Clearance studies were performed in 32 transplanted children treated with CsA in combination with low-dose prednisolone (CsA group), and the results were compared with those of 29 children transplanted earlier and treated with azathioprine and prednisolone (CIS group). Serum creatinine and urea levels 6 weeks and 1 year after transplantation (Tx) were significantly higher in the CsA than in the CIS group. Clearance studies 6 weeks after Tx exhibited significantly lower rates in the CsA group: Cin = 47 +/- 16.5 versus 83 +/- 25 ml/min/1.73 sqm, CPAH = 271 +/- 110 versus 503 +/- 181 ml/min/1.73 sqm (P less than 0.001). The filtration fractions were not different (19.1 versus 17.1%). The tubular phosphate reabsorption per ml GFR (Tp/Cin) was only slightly lower in the CsA group (0.76 +/- 0.23 mumol/ml versus 0.93 +/- 0.29; P = 0.09). The endogenous glucose clearance rates were equally elevated in both groups and returned to normal after 1 year. The creatinine clearance (Ccr) had dropped in both groups by a mean for 13 ml/min/1.73 sqm between 6 weeks and 1 year after Tx. No correlation was found between the Ccr and the CsA blood levels, but Ccr was inversely correlated with the number of rejection episodes (r = -0.72, P = 0.001).

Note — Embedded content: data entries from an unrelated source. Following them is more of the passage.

(** How an iteration ends, with the rows it has added. *)
Inductive iterated : result IterationOutcome Scope.Error -> list SessionLog.ActiveMessageRow -> Prop :=
| iterated_final n response media :
    answered (Ok response) -> Streaming.tool_calls response = [] ->
    iterated (Ok (Final (mk_outgoing (final_blocks response ++ media) (Some n))))
      [SessionLog.mk_active n (assistant (final_blocks response ++ media))]
| iterated_round response b rows :
    answered (Ok response) -> Streaming.tool_calls response <> [] -> round response rows ->
    iterated (Ok (Continue b)) rows
| iterated_cancelled_round response rows :
    answered (Ok response) -> round response rows -> iterated (Err CANCELLED_IN_TOOLS) rows
| iterated_nothing e : iterated (Err e) []
| iterated_partial e safe rows : passed safe \/ trimmed safe ->
    kept (Streaming.salvage_partial_blocks safe) rows -> iterated (Err e) rows
| iterated_refused e response rows :
    answered (Ok response) -> refused e -> cut_round response rows -> iterated (Err e) rows.

Lemma kept_iterated e partial rows : answered (Err (Scope.CancelledTurn partial)) -> kept partial rows ->
  iterated (Err e) rows.
Proof.
  intros [->|(safe & Hsafe & ->)] H; [|by eapply iterated_partial].
  destruct H as [->|(n & [] & _)]; [apply iterated_nothing | done].
Qed.
Lemma adds_final response : answered (Ok response) -> Streaming.tool_calls response = [] ->
  adds (final_answer response) iterated.
Proof.
  intros Ha Hc. unfold final_answer. apply adds_sure; [apply quiet_gets | by intros r | intros media].
  apply adds_sure; [by apply quiet_on_loop | by intros r | intros _]. cbv zeta.
  eapply adds_bind; [apply adds_append | intros e rows [-> _]; apply iterated_nothing |].
  intros n rows ->. apply adds_ret. by apply iterated_final.
Qed.
Lemma adds_give_up e : answered (Err e) ->
  adds (let* e := persist_cancelled_partial e in throw (A := IterationOutcome) e) iterated.
Proof.
  intros Ha. eapply adds_bind; [apply adds_partial | by intros e' rows [] |].
  intros e' rows [_ H]. apply adds_throw. rewrite app_nil_r. destruct H as [->|(partial & -> & Hk)];
    [apply iterated_nothing | by eapply kept_iterated].
Qed.
Lemma adds_attempt {U U'} (m : LM U) (k : result U Scope.Error -> LM U') Q R : quiet m -> ends m Q ->
  (forall a, Q a -> adds (k a) R) -> adds (bind (attempt m) k) R.
Proof.
  intros Hq He Hk r. unfold bind, attempt. specialize (Hq (seen r) r eq_refl). specialize (He r).
  destruct (m r) as [r1 a]. destruct (Hk a He r1) as (rows & E & HR). exists rows. split; [|done].
  rewrite E. cbn in Hq. by injection Hq as -> ->.
Qed.
Lemma adds_iteration turn_id : adds (run_iteration turn_id) iterated.
Proof.
  unfold run_iteration. apply (adds_attempt _ _ answered); [apply quiet_retry | apply retry_answered |].
  intros [response|e] Ha; [|by apply adds_give_up].
  apply adds_sure; [apply quiet_observation | surely | intros _].
  destruct (Streaming.tool_calls response) as [|c calls] eqn:Hc; [by apply adds_final|].
  apply adds_sure; [apply quiet_gets | surely | intros [|]].
  - apply adds_give_up. right. exists response. by split; [right|].
  - eapply adds_mono; [apply adds_round|]. intros [[o|b]|e] rows; [done | |].
    + intros H. eapply iterated_round; [exact Ha | by rewrite Hc | exact H].
    + intros [[-> H]|[He H]]; [by eapply iterated_cancelled_round | by eapply iterated_refused].
Qed.
(** C8: an iteration adds whole exchanges.  Whatever the model, the tools, the
    store and the cancellation do, the rows an iteration adds to the window the
    model is shown are the rows it adds to the durable log, in the same order,
    and they are one of: the final answer, under the ordinal it is delivered
    with; a calling row followed by exactly one result for each call, in the
    order of the calls, and at most one row of at most eight images; what was
    shown of a response the cancellation cut short; nothing.  A round is left
    incomplete only by a store that refuses one of its rows. *)
Theorem iteration_adds_exchanges turn_id r :
  exists rows,
    window (run_iteration turn_id r).1 = window r ++ map SessionLog.row_message rows /\
    active (run_iteration turn_id r).1 = active r ++ rows /\
    iterated (run_iteration turn_id r).2 rows.
Proof.
  destruct (adds_iteration turn_id r) as (rows & E & Hr). exists rows. injection E as -> ->. by split_and!.
Qed.

(** ** What an iteration costs

    Requests to the model are counted; everything else only leaves a well-nested
    trace. *)

Lemma spends_on_loop f : Scope.spends 0 (on_loop f).
Proof. by apply Scope.spends_modify. Qed.
Lemma spends_on_keep {U} (m : Upkeep.KM (W := W) U) : Scope.spends 0 (on_keep m).
Proof. apply Scope.spends_still. intros r. unfold on_keep. by destruct (m _). Qed.
Lemma spends_on_executor {U} n (m : ToolExecutor.EM (W := W) (S := S) (B := LlmCallBegin) (V := V) U) :
  Scope.spends n m -> Scope.spends n (on_executor m).
Proof.
  intros Hm r. unfold on_executor. set (r0 := Scope.mk_runtime _ _ _ _). destruct (Hm r0) as (E & es & F & H).
  destruct (m r0) as [r1 a]. cbn in *. split; [done|]. by exists es.
Qed.
Ltac spend := repeat first
  [ apply Scope.spends_ret | apply Scope.spends_throw | apply Scope.spends_gets | apply Scope.spends_ask
  | apply Scope.spends_of_result | apply spends_on_loop | apply spends_on_keep
  | by apply Scope.spends_modify | by apply Scope.spends_mark
  | apply Scope.spends_when | apply Scope.spends_attempt | apply Scope.spends_span | apply Scope.spends_each; intros ?
  | apply Scope.spends_bind; [|intros ?] | progress case_match | progress cbn beta ].

Section Executor.
Abbreviation EM := (ToolExecutor.EM (W := W) (S := S) (B := LlmCallBegin) (V := V)).

Lemma spends_ask_gate g req : Scope.spends 0 (ToolExecutor.ask_gate g req : EM _).
Proof. unfold ToolExecutor.ask_gate, ToolExecutor.park, ToolExecutor.on_exec. spend. Qed.
Lemma spends_run_tool g c id p : Scope.spends 0 (ToolExecutor.run_tool g c id p : EM _).
Proof.
  induction p as [a|cached tool l preview k IH|action payload k IH|act k IH]; cbn [ToolExecutor.run_tool];
    unfold ToolExecutor.handle_request, ToolExecutor.park, ToolExecutor.on_exec, ToolExecutor.exec; spend;
    first [apply IH | done].
Qed.
Lemma spends_execute registry gates c tool_name params id via :
  Scope.spends 0 (ToolExecutor.execute turn_error_text json_text media_json registry gates c tool_name params id token via : EM _).
Proof.
  unfold ToolExecutor.execute, ToolExecutor.on_exec, ToolExecutor.exec.
  unfold ToolExecutor.call_body, ToolExecutor.validate_invoke_params, ToolExecutor.authorize, ToolExecutor.on_exec,
    ToolExecutor.exec, ToolExecutor.note_decision, ToolExecutor.flush_events, ToolExecutor.settle_call,
    ToolExecutor.sanitize_tool_event_payload, ToolExecutor.scrub.
  spend; first [apply spends_ask_gate | apply spends_run_tool | done].
Qed.
End Executor.

Lemma spends_call_body request : Scope.spends 1 (call_body request).
Proof.
  unfold call_body. apply (Scope.spends_bind_le 1 0); [| intros [u a] | done].
  - unfold provider_call. apply Scope.spends_bind; [apply Scope.spends_gets | intros [|]].
    { by apply (Scope.spends_le 0), Scope.spends_ret; lia. }
    apply (Scope.spends_bind_le 1 0); [by apply (Scope.spends_note (Scope.Requested _)) | intros _ | done].
    spend.
  - unfold record_call_actual. spend.
Qed.
Lemma spends_call_llm : Scope.spends 1 call_llm.
Proof.
  unfold call_llm, session_tool_defs, request_messages, build_call_input_marker, of_loop, of_world.
  do 3 (apply Scope.spends_bind; [apply Scope.spends_gets | intros ?]). apply Scope.spends_bind; [spend | intros ?].
  apply Scope.spends_bind; [apply Scope.spends_ask | intros ?]. apply Scope.spends_llm_span. intros r.
  pose proof (spends_call_body (mk_request a1 a0 initial_effort true) r) as H. unfold draw.
  by destruct (call_body _ r) as [r1 [[f v]|e]].
Qed.
Lemma spends_retry fuel n : Scope.spends fuel (retry_loop fuel n).
Proof.
  revert n. induction fuel as [|fuel IH]; intros n; cbn [retry_loop]; [apply Scope.spends_throw|].
  apply (Scope.spends_bind_le 1 fuel); [apply Scope.spends_attempt, spends_call_llm | intros a | lia].
  destruct a as [response|e]; [by apply (Scope.spends_le 0), Scope.spends_ret; lia|]. unfold stopped.
  apply Scope.spends_bind; [apply Scope.spends_gets | intros [|]]; [by apply (Scope.spends_le 0), Scope.spends_throw; lia|].
  destruct (negb _); [by apply (Scope.spends_le 0), Scope.spends_throw; lia|].
  apply Scope.spends_bind; [apply Scope.spends_ask | intros [|]]; [by apply (Scope.spends_le 0), Scope.spends_throw; lia|]. apply IH.
Qed.
Lemma spends_partial e : Scope.spends 0 (persist_cancelled_partial e).
Proof. unfold persist_cancelled_partial, append. spend. Qed.
Lemma spends_drain fuel calls rest results : Scope.spends 0 (drain fuel calls rest results).
Proof.
  revert rest results. induction fuel as [|fuel IH]; intros [|first rest] results; cbn [drain]; try apply Scope.spends_ret.
  unfold stopped, execute_call, of_world. spend; first [apply IH | apply spends_on_executor, spends_execute].
Qed.
Lemma spends_settle turn_id images results i calls : Scope.spends 0 (settle_results turn_id images results i calls).
Proof.
  revert images i. induction calls as [|[id d] calls IH]; intros images i; cbn [settle_results]; [apply Scope.spends_ret|].
  apply Scope.spends_bind; [|intros a; apply IH].
  unfold settle_result, emit_tool_completed, emit_event, append, watch_progress, note_no_progress, on_manager, of_loop, of_world.
  spend.
Qed.
(** The handler's count bounds the requests of an iteration. *)
Definition CALLS_PER_ITERATION : nat := Datatypes.S (N.to_nat (Streaming.max_retries Streaming.default_handler)).
Lemma spends_iteration turn_id : Scope.spends CALLS_PER_ITERATION (run_iteration turn_id).
Proof.
  unfold run_iteration. apply (Scope.spends_bind_le CALLS_PER_ITERATION 0); [apply Scope.spends_attempt, spends_retry | intros a | lia].
  unfold final_answer, append, of_loop, stopped, on_manager.
  spend; first [apply spends_partial | apply spends_drain | apply spends_settle].
Qed.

In conclusion, renal allografts in CsA-treated children exhibited a significantly lower function than in CIS-treated children. The effect was related to the global kidney function without any signs of additional tubular toxicity and was apparent within the first weeks after Tx. Thereafter, the decline in graft function was comparable in both groups and could not be related to CsA treatment.